### To do
In this exercise, set down every entry that follows exactly as it appears.

─── Data

(* ===== verification/Disk.v ===== *)
(** * The disk and its synchronous interface
      (machine/disk.h, machine/disk.cc, filesys/synchdisk.cc)

    [Disk] simulates an asynchronous disk on a UNIX file: a request transfers the
    data at once, marks the disk busy and schedules the interrupt that ends it
    after the time a real disk would need.  [SynchDisk] waits for that interrupt:
    here for a caller that is the only runnable thread, so that [Sleep] in
    [Semaphore::P] idles until the interrupt of the disk fires.  The file system
    above uses only the class [BlockDevice]; [ready n] says that the device can
    do [n] more operations, since the clock of the simulation is a 32-bit [int]. *)

From S2P Require Import Prelude Int32 Machine LinkedList Interrupts.
From Stdlib Require Import Sorting.Sorted.

Definition SectorSize : Z := 512.
Definition SectorsPerTrack : Z := 32.
Definition NumTracks : Z := 32.
Definition NumSectors : Z := 1024.
Definition MagicNumber : Z := 0x456789ab.
Definition MagicSize : Z := 4.
Definition DiskSize : Z := MagicSize + NumSectors * SectorSize.

(** ** The UNIX file *)

(** [Lseek] and [Read]: [Read] asserts that it got all the bytes. *)
Definition unix_read (file : list Z) (position nBytes : Z) : outcome (list Z) :=
  _ ← ASSERT (0 <=? position);
  let bs := slice file position nBytes in
  _ ← ASSERT (lenZ bs =? nBytes);
  Ok bs.

(** [Lseek] and [WriteFile]: a gap before the position is filled with zeros. *)
Definition unix_write (file : list Z) (position : Z) (bs : list Z) : outcome (list Z) :=
  _ ← ASSERT (0 <=? position);
  Ok (splice (file ++ replicate (Z.to_nat (position + lenZ bs - lenZ file)) 0) position bs).

(** ** The disk *)

(** [class Disk] *)
Record Disk := mkDisk {
  disk_file : list Z;
  active : bool;
  lastSector : Z;
  bufferInit : Z }.

(** [Disk::Disk]: [file] is the content of the UNIX file, [None] if there is none. *)
Definition Disk_new (file : option (list Z)) : outcome Disk :=
  match file with
  | Some f =>
      magic ← unix_read f 0 MagicSize;
      _ ← ASSERT (wrap_s32 (le_combine magic) =? MagicNumber);
      Ok (mkDisk f false 0 0)
  | None =>
      f ← unix_write [] 0 (le_split 4 MagicNumber);
      f ← unix_write f (DiskSize - 4) (le_split 4 0);
      Ok (mkDisk f false 0 0)
  end.

(** [Disk::TimeToSeek]: the seek time and [*rotation]. *)
Definition Disk_TimeToSeek (d : Disk) (totalTicks newSector : Z) : Z * Z :=
  let newTrack := Z.quot newSector SectorsPerTrack in
  let oldTrack := Z.quot (lastSector d) SectorsPerTrack in
  let seek := wrap_s32 (Z.abs (newTrack - oldTrack) * SeekTime) in
  let over := Z.rem (wrap_s32 (totalTicks + seek)) RotationTime in
  (seek, if 0 <? over then RotationTime - over else 0).

(** [Disk::ModuloDiff] *)
Definition Disk_ModuloDiff (to from : Z) : Z :=
  let toOffset := Z.rem to SectorsPerTrack in
  let fromOffset := Z.rem from SectorsPerTrack in
  Z.rem ((toOffset - fromOffset) + SectorsPerTrack) SectorsPerTrack.

(** [Disk::ComputeLatency] *)
Definition Disk_ComputeLatency (d : Disk) (totalTicks newSector : Z) (writing : bool) : Z :=
  let '(seek, rotation) := Disk_TimeToSeek d totalTicks newSector in
  let timeAfter := wrap_s32 (totalTicks + seek + rotation) in
  if negb writing && (seek =? 0)
     && (Disk_ModuloDiff newSector (Z.quot (bufferInit d) RotationTime) <? Z.quot (wrap_s32 (timeAfter - bufferInit d)) RotationTime)
  then RotationTime
  else
    let rotation := wrap_s32 (rotation + Disk_ModuloDiff newSector (Z.quot timeAfter RotationTime) * RotationTime) in
    wrap_s32 (seek + rotation + RotationTime).

(** [Disk::UpdateLast] *)
Definition Disk_UpdateLast (d : Disk) (totalTicks newSector : Z) : Disk :=
  let '(seek, rotate) := Disk_TimeToSeek d totalTicks newSector in
  mkDisk (disk_file d) (active d) newSector
    (if seek =? 0 then bufferInit d else wrap_s32 (totalTicks + seek + rotate)).

Definition set_active (d : Disk) (b : bool) : Disk := mkDisk (disk_file d) b (lastSector d) (bufferInit d).
Definition set_file (d : Disk) (f : list Z) : Disk := mkDisk f (active d) (lastSector d) (bufferInit d).

(** ** The devices of a machine with a disk *)

(** [class SynchDisk]: the disk and the value of the semaphore it waits on. *)
Record SynchDisk := mkSynchDisk { sd_disk : Disk; sd_semaphore : Z }.

(** The one interrupt handler, [DiskDone] of machine/disk.cc. *)
Inductive disk_handler := DiskDone.

Abbreviation DSys := (Sys (W := SynchDisk) (H := disk_handler)).

Definition set_world (s : DSys) (w : SynchDisk) : DSys := mkSys (interrupt s) (stats s) (machine s) w.
Definition the_disk (s : DSys) : Disk := sd_disk (world s).
Definition with_disk (s : DSys) (d : Disk) : DSys := set_world s (mkSynchDisk d (sd_semaphore (world s))).

Definition count_read (st : Statistics) : Statistics :=
  mkStats (totalTicks st) (idleTicks st) (systemTicks st) (userTicks st) (wrap_s32 (numDiskReads st + 1)) (numDiskWrites st)
    (numConsoleCharsRead st) (numConsoleCharsWritten st) (numPageFaults st) (numPacketsSent st) (numPacketsRecvd st).
Definition count_write (st : Statistics) : Statistics :=
  mkStats (totalTicks st) (idleTicks st) (systemTicks st) (userTicks st) (numDiskReads st) (wrap_s32 (numDiskWrites st + 1))
    (numConsoleCharsRead st) (numConsoleCharsWritten st) (numPageFaults st) (numPacketsSent st) (numPacketsRecvd st).

(** [Disk::ReadRequest]: the bytes that land in the caller's buffer. *)
Definition Disk_ReadRequest (s : DSys) (sectorNumber : Z) : outcome (list Z * DSys) :=
  let d := the_disk s in
  let ticks := Disk_ComputeLatency d (now s) sectorNumber false in
  _ ← ASSERT (negb (active d));
  _ ← ASSERT ((0 <=? sectorNumber) && (sectorNumber <? NumSectors));
  data ← unix_read (disk_file d) (SectorSize * sectorNumber + MagicSize) SectorSize;
  let d := Disk_UpdateLast (set_active d true) (now s) sectorNumber in
  let s := set_stats (with_disk s d) (count_read (stats s)) in
  s ← Interrupt_Schedule s DiskDone 0 ticks DiskInt;
  Ok (data, s).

──────

### Result of the task
(* ===== verification/Disk.v ===== *)
(** * The disk and its synchronous interface
      (machine/disk.h, machine/disk.cc, filesys/synchdisk.cc)

    [Disk] simulates an asynchronous disk on a UNIX file: a request transfers the
    data at once, marks the disk busy and schedules the interrupt that ends it
    after the time a real disk would need.  [SynchDisk] waits for that interrupt:
    here for a caller that is the only runnable thread, so that [Sleep] in
    [Semaphore::P] idles until the interrupt of the disk fires.  The file system
    above uses only the class [BlockDevice]; [ready n] says that the device can
    do [n] more operations, since the clock of the simulation is a 32-bit [int]. *)

From S2P Require Import Prelude Int32 Machine LinkedList Interrupts.
From Stdlib Require Import Sorting.Sorted.

Definition SectorSize : Z := 512.
Definition SectorsPerTrack : Z := 32.
Definition NumTracks : Z := 32.
Definition NumSectors : Z := 1024.
Definition MagicNumber : Z := 0x456789ab.
Definition MagicSize : Z := 4.
Definition DiskSize : Z := MagicSize + NumSectors * SectorSize.

(** ** The UNIX file *)

(** [Lseek] and [Read]: [Read] asserts that it got all the bytes. *)
Definition unix_read (file : list Z) (position nBytes : Z) : outcome (list Z) :=
  _ ← ASSERT (0 <=? position);
  let bs := slice file position nBytes in
  _ ← ASSERT (lenZ bs =? nBytes);
  Ok bs.

(** [Lseek] and [WriteFile]: a gap before the position is filled with zeros. *)
Definition unix_write (file : list Z) (position : Z) (bs : list Z) : outcome (list Z) :=
  _ ← ASSERT (0 <=? position);
  Ok (splice (file ++ replicate (Z.to_nat (position + lenZ bs - lenZ file)) 0) position bs).

(** ** The disk *)

(** [class Disk] *)
Record Disk := mkDisk {
  disk_file : list Z;
  active : bool;
  lastSector : Z;
  bufferInit : Z }.

(** [Disk::Disk]: [file] is the content of the UNIX file, [None] if there is none. *)
Definition Disk_new (file : option (list Z)) : outcome Disk :=
  match file with
  | Some f =>
      magic ← unix_read f 0 MagicSize;
      _ ← ASSERT (wrap_s32 (le_combine magic) =? MagicNumber);
      Ok (mkDisk f false 0 0)
  | None =>
      f ← unix_write [] 0 (le_split 4 MagicNumber);
      f ← unix_write f (DiskSize - 4) (le_split 4 0);
      Ok (mkDisk f false 0 0)
  end.

(** [Disk::TimeToSeek]: the seek time and [*rotation]. *)
Definition Disk_TimeToSeek (d : Disk) (totalTicks newSector : Z) : Z * Z :=
  let newTrack := Z.quot newSector SectorsPerTrack in
  let oldTrack := Z.quot (lastSector d) SectorsPerTrack in
  let seek := wrap_s32 (Z.abs (newTrack - oldTrack) * SeekTime) in
  let over := Z.rem (wrap_s32 (totalTicks + seek)) RotationTime in
  (seek, if 0 <? over then RotationTime - over else 0).

(** [Disk::ModuloDiff] *)
Definition Disk_ModuloDiff (to from : Z) : Z :=
  let toOffset := Z.rem to SectorsPerTrack in
  let fromOffset := Z.rem from SectorsPerTrack in
  Z.rem ((toOffset - fromOffset) + SectorsPerTrack) SectorsPerTrack.

(** [Disk::ComputeLatency] *)
Definition Disk_ComputeLatency (d : Disk) (totalTicks newSector : Z) (writing : bool) : Z :=
  let '(seek, rotation) := Disk_TimeToSeek d totalTicks newSector in
  let timeAfter := wrap_s32 (totalTicks + seek + rotation) in
  if negb writing && (seek =? 0)
     && (Disk_ModuloDiff newSector (Z.quot (bufferInit d) RotationTime) <? Z.quot (wrap_s32 (timeAfter - bufferInit d)) RotationTime)
  then RotationTime
  else
    let rotation := wrap_s32 (rotation + Disk_ModuloDiff newSector (Z.quot timeAfter RotationTime) * RotationTime) in
    wrap_s32 (seek + rotation + RotationTime).

(** [Disk::UpdateLast] *)
Definition Disk_UpdateLast (d : Disk) (totalTicks newSector : Z) : Disk :=
  let '(seek, rotate) := Disk_TimeToSeek d totalTicks newSector in
  mkDisk (disk_file d) (active d) newSector
    (if seek =? 0 then bufferInit d else wrap_s32 (totalTicks + seek + rotate)).

Definition set_active (d : Disk) (b : bool) : Disk := mkDisk (disk_file d) b (lastSector d) (bufferInit d).
Definition set_file (d : Disk) (f : list Z) : Disk := mkDisk f (active d) (lastSector d) (bufferInit d).

(** ** The devices of a machine with a disk *)

(** [class SynchDisk]: the disk and the value of the semaphore it waits on. *)
Record SynchDisk := mkSynchDisk { sd_disk : Disk; sd_semaphore : Z }.

(** The one interrupt handler, [DiskDone] of machine/disk.cc. *)
Inductive disk_handler := DiskDone.

Abbreviation DSys := (Sys (W := SynchDisk) (H := disk_handler)).

Definition set_world (s : DSys) (w : SynchDisk) : DSys := mkSys (interrupt s) (stats s) (machine s) w.
Definition the_disk (s : DSys) : Disk := sd_disk (world s).
Definition with_disk (s : DSys) (d : Disk) : DSys := set_world s (mkSynchDisk d (sd_semaphore (world s))).

Definition count_read (st : Statistics) : Statistics :=
  mkStats (totalTicks st) (idleTicks st) (systemTicks st) (userTicks st) (wrap_s32 (numDiskReads st + 1)) (numDiskWrites st)
    (numConsoleCharsRead st) (numConsoleCharsWritten st) (numPageFaults st) (numPacketsSent st) (numPacketsRecvd st).
Definition count_write (st : Statistics) : Statistics :=
  mkStats (totalTicks st) (idleTicks st) (systemTicks st) (userTicks st) (numDiskReads st) (wrap_s32 (numDiskWrites st + 1))
    (numConsoleCharsRead st) (numConsoleCharsWritten st) (numPageFaults st) (numPacketsSent st) (numPacketsRecvd st).

(** [Disk::ReadRequest]: the bytes that land in the caller's buffer. *)
Definition Disk_ReadRequest (s : DSys) (sectorNumber : Z) : outcome (list Z * DSys) :=
  let d := the_disk s in
  let ticks := Disk_ComputeLatency d (now s) sectorNumber false in
  _ ← ASSERT (negb (active d));
  _ ← ASSERT ((0 <=? sectorNumber) && (sectorNumber <? NumSectors));
  data ← unix_read (disk_file d) (SectorSize * sectorNumber + MagicSize) SectorSize;
  let d := Disk_UpdateLast (set_active d true) (now s) sectorNumber in
  let s := set_stats (with_disk s d) (count_read (stats s)) in
  s ← Interrupt_Schedule s DiskDone 0 ticks DiskInt;
  Ok (data, s).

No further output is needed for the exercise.